BlueBrothers: Three New Protocols to Secure Bluetooth
Tommaso Sacchetti‚ Kasper Rasmussen and Daniele Antonioli
Abstract
Bluetooth is a pervasive wireless standard that, despite numerous revisions, remains vulnerable to multiple design-level security flaws. Specifically, its pairing and session establishment security protocols do not provide integrity protection, forward secrecy, or strong authentication mechanisms, enabling critical impersonation and man-in-the-middle attacks. These risks are compounded by complex and fragmented specifications, which hinder secure implementation and formal analysis. To address these issues, we present BlueBrothers, three new protocols to serve as a secure alternative to the current ones. BB-Pairing combines pairing and session establishment in a single protocol that provides integrity protection and robust user-assisted authentication.

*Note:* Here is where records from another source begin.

Example strip_number_cases :
  strip_number (str "12.  go") = str "go"
  /\ strip_number (str " 1. go") = str " 1. go"
  /\ strip_number (str "1) go") = str "1) go"
  /\ strip_number (str "1. 2. go") = str "2. go".
Proof. repeat split; reflexivity. Qed.

Example parse_captions_model_answer :
  parse_captions (Some model_answer)
  = [str "Learn this trick in 10s"; str "POV: you tried it";
     str "3) my cozy routine"; str "Duet this"].
Proof. vm_compute. reflexivity. Qed.

Example toISOString_epoch : toISOString 0 = str "1970-01-01T00:00:00.000Z".
Proof. vm_compute. reflexivity. Qed.

Example toISOString_2023 :
  toISOString 1700000000000 = str "2023-11-14T22:13:20.000Z".
Proof. vm_compute. reflexivity. Qed.

Example toISOString_leap_day :
  toISOString 951782400000 = str "2000-02-29T00:00:00.000Z".
Proof. vm_compute. reflexivity. Qed.

Example toISOString_before_epoch :
  toISOString (-1) = str "1969-12-31T23:59:59.999Z".
Proof. vm_compute. reflexivity. Qed.

(** ** The caption pipeline *)

(** One [await] of the handler: the next bind of the state monad. *)
Ltac bind_step :=
  unfold mbind at 1; unfold M_bind at 1; try unfold lift at 1.

Lemma context_text_inl (e : env) (req : request) (st st' : state)
    (r : response) :
  context_text e req st = (Ok (inl r), st') ->
  r = status_json 400 [(str "ok", Some (VBool false));
        (str "error", Some (VStr (str
           "Provide video file (field 'video') or JSON { idea }")))]
  /\ st' = st /\ req_file req = None
  /\ truthy (req_body req !! str "idea") = false.
Proof.
  unfold context_text. destruct (req_file req) as [videoPath|].
  - unfold mbind, M_bind, mret, M_ret, lift, extract_audio, unlink_quiet.
    destruct (ffmpeg e videoPath); [|done].
    destruct (whisper e _); done.
  - destruct (truthy _) eqn:Hidea; unfold mret, M_ret; intros [= <- <-]; done.
Qed.

Lemma caption_outcomes (e : env) (endpoint : M response) (req : request)
    (st : state) :
  caption_outcome e req (caption e endpoint req st).1.
Proof.
  unfold caption, handler, caption_try.
  destruct (truthy (VStr <$> OPENAI_API_KEY e)) eqn:Hkey; cbn [negb].
  2:{ by constructor. }
  bind_step.
  destruct (context_text e req st) as [[[bad|contextText]|msg] st1] eqn:Hctx.
  - apply context_text_inl in Hctx as (-> & _ & Hfile & Hidea).
    by constructor.
  - bind_step.
    destruct (fetch_trends e endpoint st1) as [[trends|msg] st2];
      [|by constructor].
    bind_step. destruct (trends_text trends) as [trendsText|msg];
      [|by constructor].
    bind_step.
    destruct (chat e _ (captionPrompt _ _) _) as [completion|msg] eqn:Hc;
      [|by constructor].
    bind_step.
    destruct (chat e _ (soundPrompt _ _) _) as [soundCompletion|msg] eqn:Hs;
      [|by constructor].
    by eapply Served.
  - by constructor.
Qed.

BB-Session establishes authenticated, secure sessions with forward secrecy guarantees. BB-Rekey provides forward and future secrecy within a session via a lightweight key-refresh mechanism. We model BlueBrothers in ProVerif and verify confidentiality, integrity, and entity-authentication properties. We implement the protocols on constrained nRF52 devices and evaluate performance against the Bluetooth baseline. Our results show up to a 59% reduction in latency with comparable energy consumption.